Gregory T. Everson and Hedy Weinberg
2006 (4th ed.)
I used to work as a hepatitis C nurse, counseling patients and monitoring their treatment, so I looked at this book both as a resource for self-education of people living with hep C, and as a summary of the current state of medicine for nurses and allied professionals. I recommend it strongly on both counts.
The writing is clear and engaging, uses patient testimonials nicely to get across the variety of experiences, and offers several levels of detail: most sections should be easy enough for any high-school graduate, but there are more technical descriptions of research findings for readers who want to dig deeper. (Really the only problem I have with the presentation is that those levels are closely mingled throughout, so someone who just wants the big picture will have to skip sections pretty often; it might be better to move things like clinical trial data into an appendix, since the writers’ paraphrases of the data are to my eye very clear and fair.) There’s a good balance between discussion of antiviral treatment options and practical measures for improving health without the treatment. They’re careful not to imply that we know more than we do, and this is a field with a lot of unknowns and some quickly-moving science—but I don’t think the 2006 edition has anything that’s out of date, except for clinical trials that were ongoing at that time, some of which have gone to the next phase or been stopped (good sources for the most recent developments are hcvadvocate.org and hivandhepatitisc.com).

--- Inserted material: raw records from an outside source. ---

(** onBeforeAttempt. *)
Definition before_attempt (rcpt : string) : wprog unit :=
  _ ← assertStillOwnsDelivery id; of_answer (in_assert inp "email" rcpt).
Definition email_delivery (rcpt : string) : delivery := mkDelivery id "email" rcpt.
(** The configured accounts in turn; the last failure.  A server that accepted
    recipients and whose answer reads as a rate limit counts as failed, though
    the message is out. *)
Fixpoint try_accounts (rcpt : string) (accounts : list mail_answer) (last : option (string * smtp_code))
  : wprog (bool * option (string * smtp_code)) :=
  match accounts with
  | [] => mret (false, last)
  | a :: accounts =>
      _ ← before_attempt rcpt;
      match a with
      | mail_unusable => try_accounts rcpt accounts last
      | mail_info accepted response =>
          _ ← transmit_ (email_delivery rcpt) (0 <? accepted);
          if (0 <? accepted) && negb (reads_rate_limited response) then mret (true, last)
          else try_accounts rcpt accounts
                 (Some (failure_of (if reads_rate_limited response then SMTP_RATE_LIMIT else SMTP_TEMPORARY_FAILURE)))
      | mail_throws message =>
          _ ← transmit_ (email_delivery rcpt) false;
          try_accounts rcpt accounts (Some (failure_of (thrown_code true message)))
      end
  end.
Definition db_account (rcpt : string) (last : option (string * smtp_code)) : wprog (bool * jsval) :=
  let answer := Str (default "SMTP not configured" (fst <$> last)) in
  catch
    (_ ← before_attempt rcpt;
     a ← of_answer (in_db_smtp inp rcpt);
     match a with
     | Some (mail_info accepted _) =>
         _ ← transmit_ (email_delivery rcpt) (0 <? accepted);
         mret (if 0 <? accepted then (true, Null) else (false, Str (smtp_error SMTP_TEMPORARY_FAILURE)))
     | Some (mail_throws message) =>
         _ ← transmit_ (email_delivery rcpt) false;
         mret (false, Str (smtp_error (thrown_code false message)))
     | _ => mret (false, answer)
     end)
    (λ e, match e with ownership_lost => throw ownership_lost | thrown _ => mret (false, answer) end).
(** notify/email.js: losing the claim is thrown on, any other error answered. *)
Definition sendEmailNotification (rcpt : string) : wprog (bool * jsval) :=
  catch
    (r ← try_accounts rcpt (in_smtp inp rcpt) None;
     if r.1 : bool then mret (true, Null) else
     match r.2 with
     | Some (error, SMTP_RATE_LIMIT) => mret (false, Str error)
     | last => db_account rcpt last
     end)
    (λ e, match e with
          | ownership_lost => throw ownership_lost
          | thrown message => mret (false, Str (smtp_error (thrown_code true message)))
          end).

Note, this is a book about the current consensus in (for lack of a better term) Western medicine; the authors acknowledge that they don’t know much about Chinese medicine or other alternatives, and neither do I.
The Hepatitis C Help Book
Misha Ruth Cohen, Robert Gish and Kalia Doner
2007
I read this book as a nurse working with hepatitis C patients, and as someone without any knowledge of traditional Chinese medicine (TCM). I’m not sure who the book’s ideal reader would be, but I don’t think it’s me or my patients. It takes the unusual approach of alternating chapters or half-chapters between Dr. Gish, a GI/hepatology physician of some renown, and Dr. Cohen, a Chinese medicine practitioner at a clinic that sees some of the same patients. The two halves have virtually nothing in common: Gish’s side is more or less like other mainstream books on the subject, although not the best-written of them, while Cohen starts every section with something along the lines of “In TCM, [whatever organ, cell, or other concept Gish just explained] has nothing to do with this disease; it’s an imbalance between [nondescriptive name of some principle in TCM] and [another one of those]”... basically a lot of terms that, to anyone who hasn’t studied TCM, will just sound like gibberish and not really give any basis for understanding what the doctor thinks you should do. Now I know that that’s more or less how even the simplest “Western” medical teaching would sound to someone who’s never heard of any of its concepts, but the fact is that just about everyone here has heard of at least the very basic ones, so it’s possible to describe even something as complicated as the immune system in simple terms and, if necessary, explain how those concepts can be tested and applied. Gish sort of does that, but—at least for me, and I think for any reader without that training—Cohen doesn’t. I’m left with the impression that they have two totally contradictory approaches, and it’s not clear whether they really think there’s a way that they can both be accurate, or whether they’ve just decided not to argue. In any case, I’m not sure what a patient would take away from the book itself; it seems more useful as a guide to further reading, or an incentive to ask your doctor more about everything.